A few weeks ago, Eran Hammer of Walmart labs came to the Node.js core team complaining of a memory leak he had been tracking down for months. By expending a lot of effort over those few months he had taken the memory leak from a couple hundred megabytes a day, down to a mere eight megabytes a day. That in and of itself is an impressive feat, however, the source and final portion of the leak was elusive.

So he spent more effort and found a test case that reproduced with only Node APIs, which placed the fault right at Node.js' doorstep. He found that the more HTTP client requests he did, the more memory his Node process would consume, but it was really slow. Here's the graph from his initial data:

The top line is barely trending up, but it's enough to manifest in frustrating ways for Walmart. The good news is that Node.js is getting mature, the bad news is that a more mature Node.js means bugs are harder to find. So with the test client and server in hand, I started on my 3 week journey to track down this memory leak. Lucky for you, you're getting the abbreviated version here.

$ node server.js &$ UMEM_DEBUG="default,audit=200" node --expose-gc --always-compact standalone.js

First things first, I started the server and put it in the background since we were only interested in the client.
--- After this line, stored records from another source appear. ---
(** X11. Every identifier that [uuid3] returns is a version-3 UUID in its
    canonical text form: 36 bytes, five groups of 8, 4, 4, 4 and 12
    lower-case hexadecimal digits separated by dashes, the third group
    starting with the version digit 3 and the fourth with the variant digit
    8, 9, a or b. *)
Theorem uuid3_canonical_form (value : string) :
  exists h1 h2 h3 h4 h5 : string,
    uuid3 value = h1 +:+ "-" +:+ h2 +:+ "-" +:+ h3 +:+ "-" +:+ h4 +:+ "-" +:+ h5
    /\ String.length (uuid3 value) = 36%nat
    /\ String.length h1 = 8%nat /\ String.length h2 = 4%nat
    /\ String.length h3 = 4%nat /\ String.length h4 = 4%nat
    /\ String.length h5 = 12%nat
    /\ all_hex h1 = true /\ all_hex h2 = true /\ all_hex h3 = true
    /\ all_hex h4 = true /\ all_hex h5 = true
    /\ (exists tail, h3 = String "3" tail)
    /\ (exists c tail, h4 = String c tail /\ c ∈ ["8"; "9"; "a"; "b"]%char).
Proof.
  unfold uuid3, uuid.String.
  set (u := uuid.NewMD5 uuid.Nil (uuid.bytes value)).
  destruct (NewMD5_bytes uuid.Nil (uuid.bytes value))
    as (Hlen & Hrange & (b6 & H6 & Hv) & (b8 & H8 & Hr)).
  fold u in Hlen, Hrange, H6, H8.
  assert (L1 : String.length (uuid.hex (take 4 u)) = 8%nat)
    by (rewrite hex_length, length_take; lia).
  assert (L2 : String.length (uuid.hex (take 2 (drop 4 u))) = 4%nat)
    by (rewrite hex_length, length_take, length_drop; lia).
  assert (L3 : String.length (uuid.hex (take 2 (drop 6 u))) = 4%nat)
    by (rewrite hex_length, length_take, length_drop; lia).
  assert (L4 : String.length (uuid.hex (take 2 (drop 8 u))) = 4%nat)
    by (rewrite hex_length, length_take, length_drop; lia).
  assert (L5 : String.length (uuid.hex (drop 10 u)) = 12%nat)
    by (rewrite hex_length, length_drop; lia).
  eexists _, _, _, _, _. split; [reflexivity|].
  split; [rewrite !length_append, L1, L2, L3, L4, L5; reflexivity|].
  do 5 (split; [done|]).
  split; [apply hex_all_hex, Forall_take, Hrange|].
  split; [apply hex_all_hex, Forall_take, Forall_drop, Hrange|].
  split; [apply hex_all_hex, Forall_take, Forall_drop, Hrange|].
  split; [apply hex_all_hex, Forall_take, Forall_drop, Hrange|].
  split; [apply hex_all_hex, Forall_drop, Hrange|].
  split.
  - destruct (hex_head (take 2 (drop 6 u)) b6) as [tail ->].
    + rewrite lookup_take_lt by lia. rewrite lookup_drop. exact H6.
    + exists tail. by rewrite Hv.
  - destruct (hex_head (take 2 (drop 8 u)) b8) as [tail ->].
    + rewrite lookup_take_lt by lia. rewrite lookup_drop. exact H8.
    + exists (uuid.hex_digit (b8 / 16)), tail. split; [done|].
      by apply hex_digit_variant.
Qed.

(** ** The command's paths *)

Section CleanPaths.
Then I ran Node with UMEM_DEBUG set to record various important information about the memory allocations. This added a certain amount of overhead to the application, but since we were just using a test script it was completely safe. Also, we were exposing the GC so we could run it from inside the script, at the same time telling the GC to stay as compact as possible.

Since it took a while to manifest, I had a little script to grab interesting information periodically from the client process. Every hour, it grabbed the output of pmap -x and a core file and stored those in Joyent Manta so we didn’t have to worry about storage space.

bash#!/bin/bashset -xeDEST=~~/public/walmart.graphsmmkdir -p $DESTfor i in $(seq 1 100); do  pmap -x $1 | mput $DEST/pmap.$i  gcore $1  mput -f core.$1 $DEST/core.$i  mput -f symboltable.json $DEST/  sleep 3600done

Then I let this run for 15 hours. To start with, let's compare the output between the first pmap and the 15th pmap.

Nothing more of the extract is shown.